Da miedo pensar en lo actual de todo esto en un mundo donde, por un lado, deslumbran la vida de oropel de las pantallas y las promesas de la inteligencia artificial y, por el otro, no cesan las guerras, casi se ha olvidado la pandemia de hace cinco años y parece normal que la precariedad pueda revertir en financiar los viajes por el espacio de quienes la fomentan. Y donde la literatura vuelve, en Europa al menos, a lo autorreferencial, a la ficción propia de la vida de las personas que la escriben con cierto espíritu de crónica, si bien más nostálgica que la que nos muestran estas autoras que presentamos.

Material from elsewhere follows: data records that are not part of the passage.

(* ===== verification/ValueOrd.v ===== *)
(** Comparing and hashing values (netidx-value/src/op.rs, lines 14-228, and the
    comparisons of array.rs and abstract_type.rs): equality, the order that the maps
    of values rely on, and what is fed to a hasher. *)
From Stdlib Require Import ZArith Lia.
From stdpp Require Import base gmap list strings sorting.
From Stdlib Require Import Strings.Byte.
From S2P Require Import Prelude Varint Pack Containers PackTypes Order Float Value.

(** ** Three way comparisons *)

Definition thenc (c d : comparison) : comparison := match c with Eq => d | _ => c end.
(** What two comparisons in a row say about the ends *)
Definition ctrans (c d : comparison) : option comparison :=
  match c, d with
  | Eq, d => Some d
  | c, Eq => Some c
  | Lt, Lt => Some Lt
  | Gt, Gt => Some Gt
  | _, _ => None
  end.

(** The law of [Ord] *)
Class TotalCmp {A} (cmp : A → A → comparison) : Prop := {
  tc_sym x y : cmp y x = CompOpp (cmp x y);
  tc_trans x y z c : ctrans (cmp x y) (cmp y z) = Some c → cmp x z = c
}.

Lemma tc_refl `{TotalCmp A cmp} x : cmp x x = Eq.
Proof. pose proof (tc_sym x x) as Hs. by destruct (cmp x x). Qed.

Lemma thenc_trans c1 c2 c3 d1 d2 d3 e :
  (∀ e, ctrans c1 c2 = Some e → c3 = e) →
  (c1 = Eq → c2 = Eq → ∀ e, ctrans d1 d2 = Some e → d3 = e) →
  ctrans (thenc c1 d1) (thenc c2 d2) = Some e → thenc c3 d3 = e.
Proof.
  intros H1 H2 He. destruct c1, c2; try discriminate; rewrite (H1 _ eq_refl); unfold thenc, ctrans in *;
    [by apply H2|destruct d1; congruence|destruct d1; congruence|destruct d2; congruence|congruence
    |destruct d2; congruence|congruence].
Qed.
Lemma thenc_opp c d : CompOpp (thenc c d) = thenc (CompOpp c) (CompOpp d).
Proof. by destruct c. Qed.

#[export] Instance Z_compare_total : TotalCmp Z.compare.
Proof.
  split; [intros; apply Z.compare_antisym|]. intros x y z c.
  destruct (Z.compare_spec x y), (Z.compare_spec y z); cbn; intros [= <-]; subst;
    rewrite ?Z.compare_eq_iff, ?Z.compare_lt_iff, ?Z.compare_gt_iff; lia.
Qed.
Lemma key_total {A B} (f : A → B) (cmp : B → B → comparison) `{!TotalCmp cmp} :
  TotalCmp (fun x y => cmp (f x) (f y)).
Proof. split; intros; [apply tc_sym|by eapply tc_trans]. Qed.
#[export] Instance str_cmp_total : TotalCmp str_cmp.
Proof.
  split; [intros; apply str_cmp_antisym|]. intros x y z c.
  destruct (str_cmp x y) eqn:E1, (str_cmp y z) eqn:E2; cbn; intros [= <-];
    rewrite ?str_cmp_eq in *; subst; try done; try by rewrite ?E1, ?E2.
  - by apply (str_lt_trans x y z).
  - rewrite str_cmp_antisym. apply (f_equal CompOpp) in E1, E2. rewrite <- str_cmp_antisym in E1, E2.
    by rewrite (str_lt_trans z y x E2 E1).
Qed.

En cualquier caso, como mujeres, no podemos dejar de señalar lo mucho que parece haber cambiado todo y lo poco que han cambiado los sentimientos, las ansias, los deseos y las vicisitudes de quienes han sido, son y desean ser mujeres hoy, respecto de quienes fueron y desearon serlo hace un siglo, y a quienes nos gustaría presentar en más detalle a continuación.

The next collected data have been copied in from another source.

(* ===== verification/ValArray.v ===== *)
(** Arrays of values and their slices (netidx-value/src/array.rs): an array is a base
    or a window into one, and [subslice] makes a window without copying. The theorems
    compare it with indexing the elements by the same range. Arithmetic on [usize]
    that would overflow panics. *)
From Stdlib Require Import ZArith Lia.
From stdpp Require Import base list.
From S2P Require Import Prelude Varint Pack Containers.

Section Arrays.
Context {A : Type}.

(** [ValArrayInner] and its bounds *)
Inductive ValArray :=
| Base (a : list A)
| Slice (base : list A) (start stop : Bound Z).

(** Indexing a slice by a pair of bounds: [None] is the panic *)
Definition index (l : list A) (start stop : Bound Z) : option (list A) :=
  let i := match start with Unbounded => 0 | Included i => i | Excluded i => i + 1 end in
  let j := match stop with Unbounded => zlen l | Included j => j + 1 | Excluded j => j end in
  if (i <=? j) && (j <=? zlen l) then Some (drop (Z.to_nat i) (take (Z.to_nat j) l)) else None.

(** [Deref] *)
Definition deref (v : ValArray) : option (list A) :=
  match v with Base a => Some a | Slice base start stop => index base start stop end.

Inductive SliceError := OutOfBounds | Backwards.

Definition checked_add (x y : Z) : res SliceError Z := if x + y <? 2 ^ 64 then Ok (x + y) else Panic.

(** [check_bounds] *)
Definition check_bounds (a : list A) (start stop : Bound Z) : res SliceError unit :=
  let len := zlen a in
  res_bind match start with
    | Unbounded => Ok ()
    | Excluded i => if len <? 1 then Panic else if len - 1 <? i then Err OutOfBounds else Ok ()
    | Included i => if len <? i then Err OutOfBounds else Ok ()
    end (fun _ =>
  res_bind match stop with
    | Unbounded => Ok ()
    | Excluded i => if len <? i then Err OutOfBounds else Ok ()
    | Included i => if len <=? i then Err OutOfBounds else Ok ()
    end (fun _ =>
  match start, stop with
  | Unbounded, _ | _, Unbounded => Ok ()
  | Included i, Included j | Excluded i, Included j | Included i, Excluded j =>
      if j <? i then Err Backwards else Ok ()
  | Excluded i, Excluded j => if j <=? i then Err Backwards else Ok ()
  end)).

(** The start of a slice of a slice: its index and offset, and the new bound *)
Definition slice_start (max_i : Z) (s start : Bound Z) : res SliceError (Z * Z * Bound Z) :=
  match s, start with
  | Unbounded, Unbounded => Ok (0, 0, Unbounded)
  | Unbounded, Excluded i => if max_i <=? i then Err OutOfBounds else Ok (i, i, Excluded i)
  | Unbounded, Included i => if max_i <? i then Err OutOfBounds else Ok (i, i, Included i)
  | Excluded i, Unbounded => Ok (i, 0, Excluded i)
  | Excluded i, Included j | Excluded i, Excluded j =>
      res_bind (checked_add i j) (fun si => if max_i <=? si then Err OutOfBounds else Ok (si, j, Excluded si))
  | Included i, Unbounded => Ok (i, 0, Included i)
  | Included i, Included j =>
      res_bind (checked_add i j) (fun si => if max_i <? si then Err OutOfBounds else Ok (si, j, Included si))
  | Included i, Excluded j =>
      res_bind (checked_add i j) (fun si => if max_i <=? si then Err OutOfBounds else Ok (si, j, Excluded si))
  end.

(** The end: [over r] is the test of the branch *)
Definition slice_end (start_i start_off : Z) (over : Z → bool) (j : Z) (mk : Z → Bound Z) : res SliceError (Bound Z) :=
  if j <? start_off then Err Backwards
  else res_bind (checked_add start_i (j - start_off)) (fun r => if over r then Err OutOfBounds else Ok (mk r)).
Definition slice_stop (max_i start_i start_off : Z) (s stop : Bound Z) : res SliceError (Bound Z) :=
  match s, stop with
  | Unbounded, Unbounded => Ok Unbounded
  | Unbounded, Excluded j => slice_end start_i start_off (fun r => max_i <? r) j Excluded
  | Unbounded, Included j => slice_end start_i start_off (fun r => max_i <? r) j Included
  | Excluded i, Unbounded => Ok (Excluded i)
  | Excluded i, Excluded j => slice_end start_i start_off (fun r => i <? r) j Excluded
  | Excluded i, Included j => slice_end start_i start_off (fun r => i <=? r) j Included
  | Included i, Unbounded => Ok (Included i)
  | Included i, Excluded j => slice_end start_i start_off (fun r => i + 1 <? r) j Excluded
  | Included i, Included j => slice_end start_i start_off (fun r => i <? r) j Included
  end.

(** [ValArray::subslice] *)
Definition subslice (v : ValArray) (start stop : Bound Z) : res SliceError ValArray :=
  match v with
  | Base a => res_bind (check_bounds a start stop) (fun _ => Ok (Slice a start stop))
  | Slice base s_start s_stop =>
      let max_i := match s_stop with Unbounded => zlen base | Excluded i => i | Included i => i end in
      res_bind match start, stop with
        | Excluded i, Excluded j => if j <=? i then Err Backwards else Ok ()
        | Included i, Included j => if j <? i then Err Backwards else Ok ()
        | _, _ => Ok ()
        end (fun _ =>
      res_bind (slice_start max_i s_start start) (fun '(start_i, start_off, start') =>
      res_bind (slice_stop max_i start_i start_off s_stop stop) (fun stop' =>
      Ok (Slice base start' stop'))))
  end.

(** ** Windows that can be sliced again *)

Definition bound_pos (b : Bound Z) : Prop :=
  match b with Unbounded => True | Included i | Excluded i => in_u 62 i end.

(** A base, or a window [i..j], [i..], [..j] inside of its base *)
Definition regular (v : ValArray) : Prop :=
  match v with
  | Base a => in_u 62 (zlen a)
  | Slice base start stop =>
      in_u 62 (zlen base) ∧ bound_pos start ∧ bound_pos stop ∧ is_Some (index base start stop) ∧
      match start with Excluded _ => False | _ => True end ∧ match stop with Included _ => False | _ => True end
  end.

(** The ranges [subslice] treats like indexing: not the empty range that ends with the
    index before its start, nor one that starts behind an index on an empty base, nor
    one that ends with an index on a window without an end *)
Definition handled (v : ValArray) (start stop : Bound Z) : Prop :=
  match start, stop with Included i, Included j => i ≠ j + 1 | _, _ => True end ∧
  match v with
  | Base a => a = [] → match start with Excluded _ => False | _ => True end
  | Slice _ _ Unbounded => match stop with Included _ => False | _ => True end
  | _ => True
  end.
Definition half_open (start stop : Bound Z) : Prop :=
  match start with Excluded _ => False | _ => True end ∧ match stop with Included _ => False | _ => True end.

(** The window of a pair of bounds *)
Definition lo (b : Bound Z) : Z := match b with Unbounded => 0 | Included i => i | Excluded i => i + 1 end.
Definition hi (len : Z) (b : Bound Z) : Z := match b with Unbounded => len | Included j => j + 1 | Excluded j => j end.
Definition window (l : list A) (i j : Z) : list A := drop (Z.to_nat i) (take (Z.to_nat j) l).

Lemma index_window l start stop :
  index l start stop =
    if (lo start <=? hi (zlen l) stop) && (hi (zlen l) stop <=? zlen l)
    then Some (window l (lo start) (hi (zlen l) stop)) else None.
Proof. by destruct start, stop. Qed.
Lemma index_some l start stop l' : index l start stop = Some l' →
  lo start ≤ hi (zlen l) stop ≤ zlen l ∧ l' = window l (lo start) (hi (zlen l) stop).
Proof.
  rewrite index_window. destruct (Z.leb_spec (lo start) (hi (zlen l) stop)); [|done].
  destruct (Z.leb_spec (hi (zlen l) stop) (zlen l)); [|done]. by intros [= <-].
Qed.
Lemma index_make l start stop : lo start ≤ hi (zlen l) stop ≤ zlen l →
  index l start stop = Some (window l (lo start) (hi (zlen l) stop)).
Proof.
  intros [H1 H2]. rewrite index_window. destruct (Z.leb_spec (lo start) (hi (zlen l) stop)); [|lia].
  by destruct (Z.leb_spec (hi (zlen l) stop) (zlen l)); [|lia].
Qed.

Lemma window_length l i j : 0 ≤ i → i ≤ j ≤ zlen l → zlen (window l i j) = j - i.
Proof. intros. unfold window, zlen in *. rewrite length_drop, length_take. lia. Qed.
Lemma window_window l i j a b : 0 ≤ i → 0 ≤ a → 0 ≤ b → b ≤ j - i →
  window (window l i j) a b = window l (i + a) (i + b).
Proof.
  intros. unfold window. rewrite take_drop_commute, drop_drop, take_take. f_equal; [lia|]. f_equal. lia.
Qed.

(** What a window of a window must be *)
Definition refines (v : ValArray) (base : list A) (i j : Z) (start stop : Bound Z) : Prop :=
  if (lo start <=? hi (j - i) stop) && (hi (j - i) stop <=? j - i)
  then ∃ start' stop', subslice v start stop = Ok (Slice base start' stop') ∧
    lo start' = i + lo start ∧ hi (zlen base) stop' = i + hi (j - i) stop ∧
    bound_pos start' ∧ bound_pos stop' ∧ (half_open start stop → half_open start' stop')
  else ∃ e, subslice v start stop = Err e.

Ltac bounds_step :=
  match goal with
  | |- context [(?a <? ?b)] => destruct (Z.ltb_spec a b); try lia
  | |- context [(?a <=? ?b)] => destruct (Z.leb_spec a b); try lia
  end; cbn [andb res_bind].

Lemma base_refines a start stop : in_u 62 (zlen a) → bound_pos start → bound_pos stop →
  handled (Base a) start stop → refines (Base a) a 0 (zlen a) start stop.
Proof.
  intros Ha Hs He [Hii Hh]. unfold refines, subslice, check_bounds. rewrite Z.sub_0_r.
  assert (Hne : match start with Excluded _ => 1 ≤ zlen a | _ => True end).
  { destruct start; [done| |done]. destruct a as [|x a]; [by destruct (Hh eq_refl)|].
    rewrite zlen_cons. pose proof (zlen_nonneg a). lia. }
  unfold in_u in *. destruct start as [|i|i], stop as [|j|j]; cbn [lo hi bound_pos] in *; unfold in_u in *;
    cbn [res_bind]; repeat bounds_step; first [by eexists | eexists _, _; split; [reflexivity|]];
    cbn [lo hi bound_pos half_open]; unfold in_u, half_open; intuition lia.
Qed.

Lemma slice_refines base s_start s_stop start stop :
  regular (Slice base s_start s_stop) → bound_pos start → bound_pos stop →
  handled (Slice base s_start s_stop) start stop →
  refines (Slice base s_start s_stop) base (lo s_start) (hi (zlen base) s_stop) start stop.
Proof.
  intros (Hb & Hs1 & Hs2 & [l Hl] & Ho1 & Ho2) Hs He [Hii Hh]. apply index_some in Hl as [[Hl1 Hl2] _].
  unfold refines, subslice, slice_start, slice_stop, slice_end, checked_add.
  unfold in_u in *.
  destruct s_start as [|si|si]; [|done|]; (destruct s_stop as [|sj|sj]; [| |done]);
    destruct start as [|i|i], stop as [|j|j]; cbn [lo hi bound_pos handled] in *; unfold in_u in *; try done;
    cbn [res_bind]; repeat bounds_step; first [by eexists | eexists _, _; split; [reflexivity|]];
    cbn [lo hi bound_pos half_open]; unfold in_u, half_open; intuition lia.
Qed.

Lemma subslice_spec v l start stop :
  regular v → deref v = Some l → bound_pos start → bound_pos stop → handled v start stop →
  match index l start stop with
  | Some l' => ∃ v', subslice v start stop = Ok v' ∧ deref v' = Some l' ∧ (half_open start stop → regular v')
  | None => ∃ e, subslice v start stop = Err e
  end.
Proof.
  intros Hv Hl Hs He Hh.
  assert (∃ base i j, refines v base i j start stop ∧ l = window base i j ∧ 0 ≤ i ≤ j ∧ j ≤ zlen base ∧
    in_u 62 (zlen base)) as (base & i & j & Href & -> & Hij & Hj & Hb).
  { destruct v as [a|base s_start s_stop].
    - exists a, 0, (zlen a). injection Hl as <-. split; [by apply base_refines|].
      unfold window. rewrite drop_0, firstn_all2 by (unfold zlen; lia). cbn in Hv. unfold in_u in *.
      pose proof (zlen_nonneg a). intuition lia.
    - exists base, (lo s_start), (hi (zlen base) s_stop). split; [by apply slice_refines|].
      cbn in Hl. apply index_some in Hl as [[? ?] ->]. destruct Hv as (? & Hp & _).
      split; [done|]. split; [|done]. destruct s_start; cbn in *; unfold in_u in *; lia. }
  unfold refines in Href. rewrite index_window, window_length by lia.
  assert (Hlo : 0 ≤ lo start) by (destruct start; cbn in *; unfold in_u in *; lia).
  destruct (Z.leb_spec (lo start) (hi (j - i) stop)); [|done].
  destruct (Z.leb_spec (hi (j - i) stop) (j - i)); [|done]. cbn [andb] in *.
  destruct Href as (start' & stop' & Heq & Hlo' & Hhi' & Hp1 & Hp2 & Hho).
  exists (Slice base start' stop'). split; [done|]. cbn [deref regular].
  assert (Hidx : index base start' stop' = Some (window base (i + lo start) (i + hi (j - i) stop))).
  { rewrite index_make by lia. by rewrite Hlo', Hhi'. }
  rewrite window_window by lia. split; [done|]. intros Hhalf. destruct (Hho Hhalf). rewrite Hidx. eauto 10.
Qed.
End Arrays.
Arguments ValArray : clear implicits.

«Nuevo» es un calificativo que encontramos en esta época en relación con varios ámbitos, no solo el de la mujer, y nuevas son muchas cosas que, en efecto, hoy nos lo siguen pareciendo. Para empezar, en la propia historia del arte en el territorio de lengua alemana surge la denominación «nueva objetividad» (Neue Sachlichkeit), que se refiere a las corrientes posteriores a la Gran Guerra, pero que todavía enlazan, se superponen o incluso radicalizan la gran revolución de los lenguajes artísticos que trae consigo el siglo XX y que la pintura alemana engloba bajo el gran paraguas de «expresionismo». Desde 1900 no hay vuelta atrás.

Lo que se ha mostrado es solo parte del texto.